(* ===== verification/Vision.v ===== *)
(** * The multi-modal vision model (src/models/multi_modal_vision_model.h and .cpp)

    Three sessions behind one state: an embedding model makes embeddings of the
    token ids, a vision model features of the image, which [Select] puts in the
    place of the image's tokens, and a decoder is run on the embeddings.  The
    decoder's first input is a borrowed pointer to the embedding model's output;
    it dangles from the moment that output is replaced until it is set again.
    The theorems are about the CPU build without captured graphs. *)
From Stdlib Require Import ZArith Lia.
From stdpp Require Import base numbers list strings gmap pretty.
From S2P Require Import Prelude Float32 Config Tensors Params GraphPool State Inputs KVCache Logits Decoders.
Local Open Scope Z_scope.

Definition vision_of (m : model) : Vision := vision (Config.model (config_ m)).
Definition embedding_of (m : model) : Embedding := embedding (Config.model (config_ m)).

(** ** Images *)
(* int64_t arithmetic *)
Definition chk64 (z : Z) : outcome Z := if decide (- 2 ^ 63 <= z < 2 ^ 63) then Ok z else Undef.

Definition min_input_id : Z := -1000000000.

(* the loop over the token ids: the first image token, or 0 *)
Fixpoint image_position_from (idx : Z) (input_ids : list Z) : Z :=
  match input_ids with
  | [] => 0
  | t :: l => if (t <? 0) && (min_input_id <? t) then i32 idx else image_position_from (idx + 1) l
  end.
Definition image_position_start (input_ids : list Z) : Z := image_position_from 0 input_ids.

☆ ☆ ☆

# WORK REQUEST
Only one part of the material above is to be transcribed, namely the lines starting with the line that has "decoder's first input" and going on through the line that has "match input_ids with", exactly as they stand.

# EXPECTED ANSWER
    decoder's first input is a borrowed pointer to the embedding model's output;
    it dangles from the moment that output is replaced until it is set again.
    The theorems are about the CPU build without captured graphs. *)
From Stdlib Require Import ZArith Lia.
From stdpp Require Import base numbers list strings gmap pretty.
From S2P Require Import Prelude Float32 Config Tensors Params GraphPool State Inputs KVCache Logits Decoders.
Local Open Scope Z_scope.

Definition vision_of (m : model) : Vision := vision (Config.model (config_ m)).
Definition embedding_of (m : model) : Embedding := embedding (Config.model (config_ m)).

(** ** Images *)
(* int64_t arithmetic *)
Definition chk64 (z : Z) : outcome Z := if decide (- 2 ^ 63 <= z < 2 ^ 63) then Ok z else Undef.

Definition min_input_id : Z := -1000000000.

(* the loop over the token ids: the first image token, or 0 *)
Fixpoint image_position_from (idx : Z) (input_ids : list Z) : Z :=
  match input_ids with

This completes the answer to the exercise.